In Wisconsin and Minnesota, state officials conduct environmental impact assessments. In Michigan, the mining companies do it themselves. It’s that issue that has sparked the biggest disagreements between the state and critics who don’t trust mining company data. The critics say the cash-strapped DEQ lacks the expertise and the resources to check it. “We’re always dependent on the company’s data,” says Brumleve. “It’s just fraught with the potential for misuse.”

Wisconsin as a model  

Environmental groups have praised Wisconsin’s permitting model, particularly its “prove it” provision, which requires companies seeking a permit to identify a similar mine in the United States that’s operated for 10 years without polluting, and one that’s been closed for 10 years without testing positive for additional pollution. “Over the years, Wisconsin has developed a very good policy,” says Calvin DeWitt, a professor of environmental studies at the University of Wisconsin in Madison.

That law was nearly changed last session, as some legislators, eager to attract iron mining activity — particularly from Gogebic Taconite — pushed hard to loosen up on the state’s strict rules, sparking one of the most heated debates of the session.
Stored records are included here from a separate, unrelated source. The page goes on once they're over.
Lemma settings_run base_url (events : list SettingsPage.Event) (s : SettingsPage.State) :
  deletions (SettingsPage.run base_url events s).2 ≠ [] ->
  exists value,
    value ∈ modal s :: typed events /\ JS.trim value = JS.lit "Delete Account".
Proof.
  revert s. induction events as [|e events IH]; intros s Hdel.
  - destruct (Hdel eq_refl).
  - cbn [SettingsPage.run] in Hdel.
    destruct (settings_step base_url s e) as [Hstep Hinput].
    unfold effects, final_state in Hstep, Hinput.
    destruct (SettingsPage.handle base_url s e s) as [[c s1] l1]. cbn in Hstep, Hinput.
    specialize (IH s1).
    destruct (SettingsPage.run base_url events s1) as [s2 l2]. cbn in Hdel, IH.
    unfold deletions in Hdel. rewrite omap_app in Hdel. fold (deletions l1) in *.
    fold (deletions l2) in *.
    destruct (deletions l1) as [|req reqs] eqn:Hl1.
    + destruct (IH Hdel) as (value & Hin & Htrim). exists value. split; [|exact Htrim].
      apply elem_of_cons in Hin as [->|Hin].
      * destruct Hinput as [->|(v & token & net & -> & ->)].
        -- apply list_elem_of_here.
        -- apply list_elem_of_further. cbn. apply list_elem_of_here.
      * apply list_elem_of_further. destruct e as [|[v| |] token net]; cbn;
          [exact Hin|apply list_elem_of_further; exact Hin|exact Hin|exact Hin].
    + destruct (Hstep ltac:(discriminate)) as (_ & Htrim & _).
      exists (modal s). split; [apply list_elem_of_here|exact Htrim].
Qed.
The move was narrowly defeated in the Senate, and Gogebic Taconite announced it would not be setting up shop in Northern Wisconsin.

Despite Wisconsin’s wealth of deposits, no other mining companies have pitched plans for the state that go beyond exploration. Bornhorst, the Michigan Tech professor, sees that as an economic loss, placing blame on the strict policy. “Nobody’s going there, because there’s no certainty in regulation,” he says.

Bornhorst laments the protests of the environmentalists who are challenging mining projects in Michigan and elsewhere. “I think we as a society have lost touch with where things come from,” he says. “We really need these metals. We realize that there’s environmental cost to all those things.”